Updated

Afghanistan's president said Thursday that the Taliban was not gaining strength in his country and suggested that Pakistan's toleration of militants had helped make Afghanistan unstable.

President Hamid Karzai said some in the region used extremists to maintain political strength, referring to Pakistani President Gen. Pervez Musharraf.

Karzai equated cooperating with terrorists to "trying to train a snake against somebody else."

"You cannot train a snake. It will come and bite you," he said.

Karzai and Musharraf have spent much of this week's U.N. General Assembly meeting trading barbs and criticizing the other's efforts to fight terrorists along their long, remote, mountainous border. President George W. Bush will likely try to diffuse those tensions at a joint meeting with the leaders next week.

CountryWatch: Afghanistan

Karzai, speaking at the Council on Foreign Relations, played down a growing Taliban-led insurgency in Afghanistan that aims to topple his U.S.-backed government.

"They are there in the form of killers of teachers, killers of clergymen, killers of school children, destroyers of schools, destroyers of clinics, destroyers of reconstruction activity and harassment to the population.

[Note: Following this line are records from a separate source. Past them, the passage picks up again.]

(** C21: The targets for Tor come from a request that shows the token of the state file of a registered account.  The token
    has half a minute left at the reading of the clock that comes last before the request (a slow request may outlive it); an
    account that is in the store is not replaced, and the password of a new one consists of 64 letters, each chosen by a number
    that is drawn at random then; the client is the one of the selected service. *)
Theorem FetchTorTargets_spec {Targets} `{JSON string Targets} ctx_Err cc s w (Hok : session_ok s) (Hdraws : draws_ok w) :
  sess_ends (sess_FetchTorTargets (Targets := Targets) gunzip Task_Run time_zero_Time ctx_Err cc) s w (λ res s' w',
    session_ok s' ∧ learned s s' ∧
    ∀ targets, res = Val targets → account time_zero_Time w w' ∧
      ∃ service client w1, sess_selectedProbeService s' = Some service ∧ NewClient (sess_UserAgent s') service = Val client ∧
        w_now w1 = w_now w ∧ w_readings w' = S (w_readings w1) ∧ stored w1 = stored w' ∧
        token_ok w1 (stored w1) ∧ authorized time_zero_Time gunzip client cc w1 targets w').
Proof.
  unfold sess_FetchTorTargets, newOrchestraClient.
  eapply (sess_ends_bind _ _ _ _ (λ res s1 w2, session_ok s1 ∧ learned s s1 ∧ ∀ client, res = Val client →
    (∃ service, sess_selectedProbeService s1 = Some service ∧ NewClient (sess_UserAgent s1) service = Val client) ∧
    ∃ w0 w1, kept w w0 ∧ registered time_zero_Time gunzip client orchestra_metadata w0 None w1 ∧
      logged_in time_zero_Time gunzip client w1 None w2 ∧ w_now w2 = w_now w)).
  { eapply sess_ends_bind; [by eapply newProbeServicesClient_ends|]. intros [client|err] s1 w0 (Hok1 & Hl1 & Hk & Hclient).
    2: { by apply sess_ends_ret. }
    destruct (Hclient client eq_refl) as [_ Hservice]. apply sess_ends_io.
    eapply ends_impl; [apply initOrchestraClient_ends|].
    { eapply draws_same; [|exact Hdraws]. apply Hk. }
    intros res w2 Hres. split_and!; [done|done|]. intros client' E. destruct (Hres client' E) as (-> & w1 & Hr & Hlg & En).
    split; [done|]. exists w0, w1. split_and!; [done..|]. rewrite En. apply Hk. }
  intros [client|err] s1 w2 (Hok1 & Hl1 & Hc); [|by apply sess_ends_ret].
  destruct (Hc client eq_refl) as ((service & Eservice & Eclient) & w0 & w1 & [Es0 Ei0 _ Ed0] & Hr & Hlg & En). apply sess_ends_io.
  eapply ends_impl; [apply FetchTorTargets_ends|]. intros res w3 (Es3 & En3 & Ht). split_and!; [done|done|].
  intros targets E. destruct (Ht targets E) as (Hcreds & Htoken & Er & Hauth). split.
  - destruct (registered_account time_zero_Time gunzip client orchestra_metadata w0 w1 w2 Hr) as (creds & Ec & Hcase);
      [by eapply logged_in_credentials|done|]. exists creds. rewrite Es3, <-Es0. split; [done|].
    destruct Hcase as [Hcase|(Hn & Hlen & Hm & d & Hd & Hpwd)]; [by left|right]. split_and!; [done..|].
    exists d. split; [lia|]. by rewrite Hpwd, (drawn_same w w0).
  - exists service, client, w2. split_and!; [done..|by rewrite Es3|done|done].
Qed.
End orchestra.
(* ===== verification/Registry.v ===== *)
(** * The registry of the experiments

    [pkg/registry], [pkg/experimentname], [pkg/experimentconfig] and [pkg/reflectx]: the canonical name of an experiment, its
    factory and whether it may run, and the options of its configuration.  What [reflect] says of a struct is
    the list of its fields; a configuration is a pointer to a struct. *)
From S2P Require Import Prelude GoFloat GoString GoURL NetErrors GoHTTP EngineIO ProbeServices.
From Stdlib Require Import Ascii SpecFloat.

(** ** [strings.TrimSpace] *)

(** The white space of Unicode in UTF-8. *)
Definition space_runes : list string :=
  map (λ n, String (ascii_of_N n) "") [9; 10; 11; 12; 13; 32]%N ++
  map (λ '(a, b), String (ascii_of_N a) (String (ascii_of_N b) "")) [(194, 133); (194, 160)]%N ++
  map (λ '(a, b, c), String (ascii_of_N a) (String (ascii_of_N b) (String (ascii_of_N c) "")))
    ([(225, 154, 128); (226, 128, 168); (226, 128, 169); (226, 128, 175); (226, 129, 159); (227, 128, 128)] ++
     map (λ c, (226, 128, c)) [128; 129; 130; 131; 132; 133; 134; 135; 136; 137; 138])%N.

Fixpoint TrimLeftSpace (fuel : nat) (s : string) : string :=
  match fuel with
  | O => s
  | S fuel =>
      match find (λ r, HasPrefix s r) space_runes with
      | Some r => TrimLeftSpace fuel (TrimPrefix s r)
      | None => s
      end
  end.
Fixpoint TrimRightSpace (fuel : nat) (s : string) : string :=
  match fuel with
  | O => s
  | S fuel =>
      match find (λ r, HasSuffix s r) space_runes with
      | Some r => TrimRightSpace fuel (string_take (String.length s - String.length r) s)
      | None => s
      end
  end.
(** Each turn removes a byte at least. *)
Definition TrimSpace (s : string) : string :=
  let s := TrimLeftSpace (String.length s) s in TrimRightSpace (String.length s) s.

"Is that strength? No. Is it popular base? No," he said.

Karzai said his government has not stopped the Taliban from committing acts of terrorism "because of lack of proper police force, because of lack of proper military force and because of the general inability of the country, having been weakened by years of war and destruction, to provide that kind of protection to the population."

Referring again to Musharraf, Karzai said: "Some of these regimes are definitely using extremism as an instrument of policy, and that is why Afghanistan has suffered."

Pakistan rejects the accusation that it is not doing enough, pointing out that it has deployed 80,000 troops along the porous border. Musharraf said Wednesday that "the problem lies in Afghanistan, and that is creating the problem in Pakistan."

The leaders' comments come weeks after Pakistan signed a truce with militants in a tribal province where the government has little control.

The deal requires Pakistani troops to end military action against the fighters in return for the militants stopping attacks on Pakistani forces and not crossing into Afghanistan to launch ambushes.

Another spat between the neighbors focuses on the whereabouts of Taliban chief Mullah Omar and Al Qaeda leader Usama bin Laden.

Karzai said Omar is "for sure" in Pakistan. Musharraf "knows it and I know it," Karzai said. "He's truly there."

On Wednesday, Musharraf insisted that the Taliban leader is in Afghanistan, "very much in his own area, with his own people." Afghanistan, Musharraf said, needs "to go for him. Military action is required against him."

On bin Laden, Karzai said: "If I told you he was in Pakistan, President Musharraf, my friend, would be mad at me. But if I said he was in Afghanistan, that would not be true."